Aim of the exercise:
For each line of the data that includes the word "Hrounds", copy the line.

Provided entries:

(** [install_trans] during recovery. *)
Lemma install_recover_ok :
  log_is l hb -> logst (k_fs s) = l -> exists s', install_trans true s = Ok (tt, s') /\
    cached s' (after (home_writes l hb a) a) /\ outside s s'.
Proof using All.
  intros Hl El. set (W := home_writes l hb a). pose proof (length_home_writes l hb a) as HW. fold W in HW.
  unfold install_trans. rewrite (bind_ok _ _ _ _ _ (getlog_eq s)), El, (li_n _ _ Hl), Nat2Z.id.
  edestruct (for_each_inv (fun j t => cached t (after (take (Z.to_nat j) W) a) /\ outside s t)
    (length hb) 0) as (s' & E & C' & O').
  3:{ exists s'. split; [exact E|]. split; [|done]. rewrite take_ge in C' by lia. exact C'. }
  2:{ split; [by apply cached_after_0|apply outside_refl]. }
  intros j s1 Hj [C1 O1]. cbn [Z.add] in Hj.
  assert (exists i, j = Z.of_nat i /\ (i < length hb)%nat) as (i & -> & Hi) by (exists (Z.to_nat j); lia).
  rewrite Nat2Z.id in C1. replace (Z.to_nat (Z.of_nat i + 1)) with (S i) by lia.
  destruct (lookup_lt_is_Some_2 hb i Hi) as [x Hx].
  assert (x ∈ hb) as Hin by (by eapply list_elem_of_lookup_2).
  rewrite (bind_ok _ _ _ _ _ (getlog_eq s1)), (outside_log _ _ O1), El, (li_dev _ _ Hl), (log_block l hb Hl) by done.
  set (t := l_start l + 1 + Z.of_nat i). pose proof (log_block_in l hb Hl i Hi) as Htl. fold t in Htl.
  assert (t <> x) as Htx by (intros E; apply (li_home _ _ Hl x Hin); by rewrite <- E).
  assert (disk_has t /\ disk_has x) as Hdk by (split; apply (li_disk _ _ Hl); auto).
  destruct (recover_read_ok s1 (after (take i W) a) t x) as (bt & s2 & bf & s3 & E1 & E2 & O2 & C3 & O3);
    try done.
  rewrite (bind_ok _ _ _ _ _ E1), (bind_ok _ _ _ _ _ (getlog_eq s2)), (outside_log _ _ O2), (outside_log _ _ O1), El.
  rewrite (li_dev _ _ Hl), (lhblock_at l hb Hl i x) by done.
  destruct (recover_copy_ok s1 (after (take i W) a) t x C1 Htx Hheld Huse Hdk bt bf s2 s3) as (s4 & E4 & C4 & O4); try done.
  exists s4. split; [exact E4|]. split; [|by eapply outside_trans].
  rewrite (take_S_r W i _ (home_writes_at l hb a i x Hx)). fold t. apply cached_after.
  assert (c_data (after (take i W) a) t = c_data a t) as Ed by (apply (home_writes_log l hb Hl); done).
  by rewrite <- Ed.
Qed.
(** The bit of [b0] set and logged, and its block zeroed. *)
Lemma alloc_found_ok t b :
  reading t a hb bm b -> same_fs s t -> exists t' c2,
    alloc_found b (b0 / BPB * BPB) (b0 mod BPB) (default 0 (c_data a bm !! bmap_byte b0)) t = Ok (Some b0, t') /\
    in_op t' (taken b c2) (logged b0 (logged bm hb)) /\ same_fs t t'.
Proof using All.
  intros R1 F1. destruct (free_data_block _ _ _ Lay b0 Hb0 Hfree) as [Hnl _]. destruct (bmap_block_range _ _ _ Lay b0 Hb0) as (Hr & Hnm & _).
  pose proof (fl_size _ _ _ Lay) as Hsz. assert (0 <= bm < 2 ^ 31) as Hbm by (unfold bm; lia).
  pose proof (bit_pos b0 ltac:(lia)) as (P1 & P2 & P3).
  destruct (op_store t a hb bm b (b0 mod BPB / 8) (Z.lor (default 0 (c_data a bm !! bmap_byte b0)) (Z.shiftl 1 (b0 mod 8))) R1)
    as (t2 & t3 & E2 & E3 & I3 & F3); try done; [by rewrite (same_fs_log _ _ F1)|].
  destruct (bzero_ok t3 _ _ b0 I3 Hx0) as (t4 & c2 & E4 & I4 & F4).
  { unfold logged. case_decide; rewrite ?length_app; cbn; lia. }
  { lia. }
  { rewrite (same_fs_sb _ _ F3), (same_fs_sb _ _ F1). apply Hb0. }
  { by rewrite (same_fs_log _ _ F3), (same_fs_log _ _ F1). }
  assert (b0 / BPB * BPB + b0 mod BPB = b0) as Eb by (pose proof (Z.div_mod b0 BPB ltac:(done)); lia).
  exists t4, c2. unfold alloc_found. rewrite P3, Eb, (bind_ok _ _ _ _ _ E2), (bind_seq _ _ _ _ _ _ E3), (bind_ok _ _ _ _ _ E4).
  split_and!; [done|exact I4|eauto with kernel].
Qed.

Lemma alloc_take t :
  in_op t a hb -> same_fs s t -> exists t' c1 c2, alloc_pass (b0 / BPB) t = Ok (Some b0, t') /\
    in_op t' (taken c1 c2) (logged b0 (logged bm hb)) /\ same_fs t t'.
Proof using All.
  intros It Ft. pose proof (Z.div_mod b0 BPB ltac:(done)) as Hd. pose proof (Z.mod_pos_bound b0 BPB ltac:(done)) as Hm.
  unfold alloc_pass. rewrite BBLOCK_pass by (split; [apply Z.div_pos; done || lia|lia]).
  destruct (op_bread dv Hrounds x t a hb bm It Hxm ltac:(rewrite (same_fs_sb _ _ Ft); apply (bmap_block_range _ _ _ Lay b0 Hb0))) as (b & t1 & E1 & R1 & F1).
  rewrite (bind_ok _ _ _ _ _ E1 : bind (bread dv (s_bmapstart sb0 + b0 / BPB)) _ t = _).
  destruct (alloc_found_ok t1 b R1 ltac:(eauto with kernel)) as (t' & c2 & E & I' & F').
  assert (b0 / BPB * BPB + b0 mod BPB = b0) as Eb by lia.
  rewrite (bind_ok _ _ _ _ _ (scan_first sb0 t1 a hb b (b0 / BPB) (alloc_found b (b0 / BPB * BPB)) R1
    (Z.to_nat (Z.min BPB (s_size sb0 - b0 / BPB * BPB))) (b0 mod BPB) b0 t'
    ltac:(change BPB with 8192 in *; lia) ltac:(change BPB with 8192 in *; lia) ltac:(by rewrite Eb)
    ltac:(intros; apply Hfirst; change BPB with 8192 in *; lia) E)).
  exists t', b, c2. split_and!; [done|done|eauto with kernel].
Qed.

Lemma balloc_ok : exists s' c1 c2, balloc dv s = Ok (b0, s') /\
  in_op s' (taken c1 c2) (logged b0 (logged bm hb)) /\ same_fs s s'.
Proof using All.
  change (balloc dv s) with ((r <- for_ (Z.to_nat ((s_size sb0 + BPB - 1) / BPB)) 0 alloc_pass ;;
    match r with Some x => ret (u32 x) | None => Console.printf ("balloc: out of blocks" ++ Console.newline) [] ;;; ret 0 end) s).
  destruct (for_first (fun t => in_op t a hb /\ same_fs s t)
    (fun t => exists c1 c2, in_op t (taken c1 c2) (logged b0 (logged bm hb)) /\ same_fs s t) alloc_pass
    (Z.to_nat ((s_size sb0 + BPB - 1) / BPB)) 0 (b0 / BPB) b0 s) as (t & E & c1 & c2 & HQ).
  - change BPB with 8192. Z.div_mod_to_equations. lia.
  - intros k t Hk [It Ft]. destruct (alloc_skip t k ltac:(lia) It Ft) as (t' & E & I' & F'). exists t'.
    split_and!; [done|done|eauto with kernel].
  - intros t [It Ft]. destruct (alloc_take t It Ft) as (t' & c1 & c2 & E & I' & F'). exists t'. split; [done|].
    exists c1, c2. split; [done|eauto with kernel].
  - by split.
  - rewrite (bind_ok _ _ _ _ _ E), u32_id by (pose proof (fl_size _ _ _ Lay); lia). by exists t, c1, c2.
Qed.
End Op.
End Blocks.

(** ** What the two operations do to the contents of the disk *)

Section Free.
Context (sb : superblock) (ls : Z * Z) (D : Z -> list Z) (b0 : Z).
Hypothesis Lay : fs_layout sb ls D.
Hypothesis Hb0 : 0 <= b0 < s_size sb.
Let bm := bmap_block sb b0.

(** The view after a block was taken, and after it was released. *)
Definition took : Z -> list Z := dset (dset D bm (set_bit sb D b0)) b0 (replicate bsize 0).
Definition gave : Z -> list Z := dset D bm (clear_bit sb D b0).

Lemma took_other x : x <> b0 -> x <> bm -> took x = D x.
Proof. intros. unfold took, dset. by rewrite !decide_False. Qed.

Lemma used_dset v b x : bmap_block sb b <> x -> used sb (dset D x v) b = used sb D b.
Proof. intros Hx. unfold used, dset. by rewrite decide_False. Qed.

Lemma gave_used b : 0 <= b -> used sb gave b = (negb (b =? b0) && used sb D b)%bool.
Proof using Lay Hb0. intros. apply used_clear; [lia..|apply Lay]. Qed.

Lemma gave_layout : bmap_block sb (s_size sb - 1) < b0 -> fs_layout sb ls gave.
Proof using Lay Hb0.
  intros Hd. pose proof Lay as [L1 L2 L3 L4 L5]. split; try done.
  - intros x. unfold gave, dset. case_decide; [|done]. unfold clear_bit. by rewrite length_insert.
  - intros b Hb Hm. rewrite gave_used, L5 by lia. destruct (Z.eqb_spec b b0); [lia|done].
Qed.

Hypothesis Hfree : used sb D b0 = false.

Lemma took_used b : 0 <= b < s_size sb -> used sb took b = ((b =? b0) || used sb D b)%bool.
Proof using All.
  intros Hb. destruct (free_data_block _ _ _ Lay b0 Hb0 Hfree) as [_ Hn]. specialize (Hn b Hb).
  unfold took. etrans; [|apply used_set; [lia..|apply Lay]]. unfold used at 1, dset at 1. by rewrite decide_False.
Qed.

Lemma took_layout : fs_layout sb ls took.
Proof using All.
  pose proof Lay as [L1 L2 L3 L4 L5]. split; try done.
  - intros x. unfold took, dset. case_decide; [by rewrite length_replicate|]. case_decide; [|done].
    unfold set_bit. by rewrite length_insert.
  - intros b Hb Hm. rewrite took_used, L5 by done. apply orb_true_r.
Qed.
End Free.
(** Block [bn] is read into buffer [b] and locked. *)
Record holding (s : kst) (a : cache) (bn : Z) (b : nat) : Prop := Holding {
  ho_cached : cached s (grab bn b a);
  ho_same b0 r0 : c_use a !! bn = Some (b0, r0) -> b = b0 /\ 0 < r0;
  ho_clean : c_use a !! bn = None -> c_data a bn = c_medium a bn;
  ho_held : bn ∉ c_held a
}.

Lemma idle_bread s a bn : cached s a -> can_get bn a -> disk_has bn ->
  exists b s', bread dv bn s = Ok (b, s') /\ holding s' a bn b /\ outside s s'.
Proof using Hrounds.
  intros C G Hd. destruct (bread_ok dv Hrounds s a bn C G Hd) as (b & s' & E & C' & O & Hb). exists b, s'. split_and!; try done.
  split; try done; [|apply C|apply G]. intros b0 r0 Hu. split; [by apply (Hb b0 r0)|].
  destruct (use_buf _ _ _ _ _ _ _ C Hu) as (bf & _ & _ & _ & _ & _ & ?). lia.
Qed.

Section Holding.
Context (s : kst) (a : cache) (bn : Z) (b : nat).
Hypothesis R : holding s a bn b.

Lemma ho_use : c_use (grab bn b a) !! bn = Some (b, refs a bn + 1).
Proof using. apply lookup_insert_eq. Qed.
Lemma ho_buf : (b < NBUF)%nat /\ bufs_backed (k_mem s).
Proof using R.
  split; [|apply (ho_cached _ _ _ _ R)].
  by destruct (use_buf _ _ _ _ _ _ _ (ho_cached _ _ _ _ R) ho_use) as (bf & ? & _).
Qed.
Lemma ho_block : block_at (k_mem s) b = c_data a bn.
Proof using Hrounds R. apply (use_data dv Hrounds s (grab bn b a) bn b _ (ho_cached _ _ _ _ R) ho_use). Qed.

Written answer:
  destruct (op_bread dv Hrounds x t a hb bm It Hxm ltac:(rewrite (same_fs_sb _ _ Ft); apply (bmap_block_range _ _ _ Lay b0 Hb0))) as (b & t1 & E1 & R1 & F1).
Proof using Hrounds.
  intros C G Hd. destruct (bread_ok dv Hrounds s a bn C G Hd) as (b & s' & E & C' & O & Hb). exists b, s'. split_and!; try done.
Proof using Hrounds R. apply (use_data dv Hrounds s (grab bn b a) bn b _ (ho_cached _ _ _ _ R) ho_use). Qed.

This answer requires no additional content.